▸ Extracted data entries
┄┄┄┄┄┄┄┄┄┄┄┄┄┄┄┄┄┄┄┄

(** C7.  [Lookup] begins by asking the store whether a refresh is needed.
    When it is, Refresh runs first: while it does not return, neither does
    [Lookup]; when it fails, [Lookup] returns its error in the world
    Refresh left, without reading; when it succeeds, the read follows in
    the world Refresh left.  When no refresh is needed, the read follows at
    once.  In the history of a [Lookup] that returns, the answer of
    [NeedRefresh] comes first, followed by the read when the answer was
    false, and by a complete Refresh (and only then the read, if the
    Refresh succeeded) when it was true. *)
Theorem Lookup_prepares opts fuel ctx channelName w need w0 :
  needRefresh ctx w = Some (need, w0) →
  (need = true →
     (Refresh opts fuel ctx w0 = None →
      Lookup opts fuel ctx channelName w = None)
     ∧ (∀ err w1, Refresh opts fuel ctx w0 = Some (Some err, w1) →
          Lookup opts fuel ctx channelName w = Some ((None, Some err), w1))
     ∧ (∀ w1, Refresh opts fuel ctx w0 = Some (None, w1) →
          ∃ res w2, getByChannelName ctx channelName w1 = Some (res, w2)
                    ∧ Lookup opts fuel ctx channelName w
                      = Lookup_miss opts fuel ctx channelName res w2))
  ∧ (need = false →
       ∃ res w2, getByChannelName ctx channelName w0 = Some (res, w2)
                 ∧ Lookup opts fuel ctx channelName w
                   = Lookup_miss opts fuel ctx channelName res w2)
  ∧ (∀ out w', Lookup opts fuel ctx channelName w = Some (out, w') →
       ∃ tail, log w' = log w ++ EvNeedRefresh need :: tail
         ∧ if need then
             ∃ evs res tail',
               tail = EvLock :: evs ++ EvUnlock :: tail'
               ∧ refresh_trace opts evs res
               ∧ match res with
                 | Some err => out = (None, Some err) ∧ tail' = []
                 | None => ∃ r tail'',
                     tail' = EvGetByChannelName channelName r :: tail''
                 end
           else ∃ r tail', tail = EvGetByChannelName channelName r :: tail').
Proof.
  intros Hneed.
  pose proof (needRefresh_spec _ _ _ _ Hneed) as (_ & _ & Hlog0 & _).
  pose proof (prepare_eq opts fuel ctx _ _ _ Hneed) as Hprep.
  split; [|split].
  - intros ->. split; [|split].
    + intros Hr. by rewrite Lookup_eq, Hprep, Hr.
    + intros err w1 Hr. by rewrite Lookup_eq, Hprep, Hr.
    + intros w1 Hr.
      destruct (getByChannelName_total ctx channelName w1) as (res & w2 & Hget).
      exists res, w2. split; [done|]. by rewrite Lookup_eq, Hprep, Hr, Hget.
  - intros ->.
    destruct (getByChannelName_total ctx channelName w0) as (res & w2 & Hget).
    exists res, w2. split; [done|]. by rewrite Lookup_eq, Hprep, Hget.
  - intros out w' HL. rewrite Lookup_eq, Hprep in HL.
    assert (Hread : ∀ w1 : World C S,
              match getByChannelName ctx channelName w1 with
              | Some (res, w2) => Lookup_miss opts fuel ctx channelName res w2
              | None => None
              end = Some (out, w') →
              ∃ r tail, log w' = log w1 ++ EvGetByChannelName channelName r :: tail).
    { intros w1 Hm.
      destruct (getByChannelName ctx channelName w1) as [[res w2]|] eqn:Hget;
        [|done].
      apply getByChannelName_spec in Hget as (_ & _ & Hlog2 & _).
      apply Lookup_miss_sound in Hm as [Hm|(evs & rres & tail & Hm & _)].
      - exists res, []. by rewrite Hm, Hlog2.
      - exists res, (EvLock :: evs ++ EvUnlock :: tail).
        by rewrite Hm, Hlog2, <- app_assoc. }
    destruct need.
    + destruct (Refresh opts fuel ctx w0) as [[rres w1]|] eqn:Hr; [|done].
      apply Refresh_sound in Hr as (evs & Hlog1 & Htrace).
      destruct rres as [err|].
      * injection HL as <- <-.
        exists (EvLock :: evs ++ [EvUnlock]). split.
        -- by rewrite Hlog1, Hlog0, <- app_assoc.
        -- by exists evs, (Some err), [].
      * apply Hread in HL as (r & tail & HL).
        exists (EvLock :: evs ++ EvUnlock :: EvGetByChannelName channelName r :: tail).
        split.
        -- rewrite HL, Hlog1, Hlog0, <- !app_assoc. simpl.
           by rewrite <- app_assoc.
        -- exists evs, None, (EvGetByChannelName channelName r :: tail).
           split; [done|]. split; [done|]. by exists r, tail.
    + apply Hread in HL as (r & tail & HL).
      exists (EvGetByChannelName channelName r :: tail). split.
      * by rewrite HL, Hlog0, <- app_assoc.
      * by exists r, tail.
Qed.

(** C4 (amended).  Once [prepare] has succeeded and the first read has
    failed with [err]: when refresh-on-cache-miss is off, or [err] is not a
    not-found error, [Lookup] returns [err] in the world the read left (no
    refresh, no call).  When the option is on and [err] is a not-found
    error, exactly one Refresh is run: while it does not return, neither
    does [Lookup]; when it fails, its error is returned and the read is not
    repeated; when it succeeds, the read is repeated once and [Lookup]
    returns whatever that read returns. *)
Theorem Lookup_miss_handling opts fuel ctx channelName w w1 ch err w2 :
  prepare opts fuel ctx w = Some (None, w1) →
  getByChannelName ctx channelName w1 = Some ((ch, Some err), w2) →
  (refreshOnCacheMiss opts = false ∨ errors_Is_ErrNotFound err = false →
     Lookup opts fuel ctx channelName w = Some ((None, Some err), w2))
  ∧ (refreshOnCacheMiss opts = true → errors_Is_ErrNotFound err = true →
       (Refresh opts fuel ctx w2 = None →
        Lookup opts fuel ctx channelName w = None)
       ∧ (∀ err' w3, Refresh opts fuel ctx w2 = Some (Some err', w3) →
            Lookup opts fuel ctx channelName w = Some ((None, Some err'), w3))
       ∧ (∀ w3, Refresh opts fuel ctx w2 = Some (None, w3) →
            Lookup opts fuel ctx channelName w
            = getByChannelName ctx channelName w3)
       ∧ (∀ out w', Lookup opts fuel ctx channelName w = Some (out, w') →
            ∃ evs tail,
              log w' = log w2 ++ EvLock :: evs ++ EvUnlock :: tail
              ∧ Forall refresh_event evs
              ∧ (tail = [] ∨ tail = [EvGetByChannelName channelName out]))).
Proof.
  intros Hprep Hget.
  assert (HL : Lookup opts fuel ctx channelName w
               = Lookup_miss opts fuel ctx channelName (ch, Some err) w2)
    by (by rewrite Lookup_eq, Hprep, Hget).
  rewrite HL, Lookup_miss_eq. split.
  - intros [-> | ->]; [done|]. by rewrite andb_false_r.
  - intros -> ->. simpl. split; [|split; [|split]].
    + by intros ->.
    + by intros err' w3 ->.
    + by intros w3 ->.
    + intros out w' Hm.
      destruct (Refresh opts fuel ctx w2) as [[rres w3]|] eqn:Hr; [|done].
      apply Refresh_sound in Hr as (evs & Hlog & Htrace).
      exists evs. destruct rres as [err'|].
      * injection Hm as <- <-. exists []. split; [done|].
        split; [by eapply refresh_trace_events|by left].
      * apply getByChannelName_spec in Hm as (_ & _ & Hlog' & _).
        exists [EvGetByChannelName channelName out]. split.
        -- rewrite Hlog', Hlog, <- app_assoc. simpl. by rewrite <- app_assoc.
        -- split; [by eapply refresh_trace_events|by right].
Qed.

End LookupClaims.

(** A lookup of "test" in a fresh store that does not know it, without
    refresh-on-cache-miss: the read follows the answer of [NeedRefresh] at
    once and its not-found error is returned. *)
Lemma Lookup_prepares_witness :
  ∃ w2, Lookup test_opts 1 Background "test" world_remote_knows
        = Some ((None, Some ErrNotFound), w2)
        ∧ log w2 = [EvNeedRefresh false;
                    EvGetByChannelName "test" (None, Some ErrNotFound)].
Proof.
  edestruct (Lookup_prepares test_opts 1 Background "test" world_remote_knows)
    as (_ & Hfresh & _).
  - vm_compute. reflexivity.
  - destruct (Hfresh eq_refl) as (res & w2 & Hget & HL).
    vm_compute in Hget. injection Hget as <- <-.
    eexists. split; [rewrite HL; vm_compute; reflexivity|]. reflexivity.
Defined.

(** With refresh-on-cache-miss, the same lookup refreshes once, reads again
    and finds the channel. *)
Lemma Lookup_miss_handling_witness :
  ∃ w', Lookup miss_opts 1 Background "test" world_remote_knows
        = Some ((Some chan_test, None), w')
        ∧ log w' = [EvNeedRefresh false;
                    EvGetByChannelName "test" (None, Some ErrNotFound);
                    EvLock;
                    EvCall ForUser t_start (page_params miss_opts "")
                      (page [chan_test] "" 0);
                    EvSetChannels [chan_test] None;
                    EvUnlock;
                    EvGetByChannelName "test" (Some chan_test, None)].
Proof.
  edestruct (Lookup_miss_handling miss_opts 1 Background "test" world_remote_knows)
    as (_ & Hmiss).
  - vm_compute. reflexivity.
  - vm_compute. reflexivity.
  - destruct (Hmiss eq_refl eq_refl) as (_ & _ & Hok & _).
    eexists. split.
    + erewrite Hok; cycle 1; vm_compute; reflexivity.
    + reflexivity.
Defined.

(** C4, as stated, fails when the Refresh run on the miss fails: with the
    remote down, [Lookup] returns the error of the remote after a single
    read, not the outcome of a repeated read. *)
Lemma Lookup_miss_refresh_fails :
  ¬ miss_rereads_unconditionally miss_opts 1 Background "test" world_remote_down.
Proof.
  intros Hclaim.
  edestruct Hclaim as (rerr & w3 & Hrefresh & Hlookup).
  - vm_compute. reflexivity.
  - vm_compute. reflexivity.
  - reflexivity.
  - reflexivity.
  - vm_compute in Hrefresh. injection Hrefresh as <- <-.
    vm_compute in Hlookup. discriminate Hlookup.
Qed.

┄┄┄┄┄┄┄┄┄┄┄┄┄┄┄┄┄┄┄┄

▸ Problem
Quote only the lines from the line containing "EvCall ForUser t_start" through the end of the entries, keeping the first and the last.

▸ Response for this exercise
                    EvCall ForUser t_start (page_params miss_opts "")
                      (page [chan_test] "" 0);
                    EvSetChannels [chan_test] None;
                    EvUnlock;
                    EvGetByChannelName "test" (Some chan_test, None)].
Proof.
  edestruct (Lookup_miss_handling miss_opts 1 Background "test" world_remote_knows)
    as (_ & Hmiss).
  - vm_compute. reflexivity.
  - vm_compute. reflexivity.
  - destruct (Hmiss eq_refl eq_refl) as (_ & _ & Hok & _).
    eexists. split.
    + erewrite Hok; cycle 1; vm_compute; reflexivity.
    + reflexivity.
Defined.

(** C4, as stated, fails when the Refresh run on the miss fails: with the
    remote down, [Lookup] returns the error of the remote after a single
    read, not the outcome of a repeated read. *)
Lemma Lookup_miss_refresh_fails :
  ¬ miss_rereads_unconditionally miss_opts 1 Background "test" world_remote_down.
Proof.
  intros Hclaim.
  edestruct Hclaim as (rerr & w3 & Hrefresh & Hlookup).
  - vm_compute. reflexivity.
  - vm_compute. reflexivity.
  - reflexivity.
  - reflexivity.
  - vm_compute in Hrefresh. injection Hrefresh as <- <-.
    vm_compute in Hlookup. discriminate Hlookup.
Qed.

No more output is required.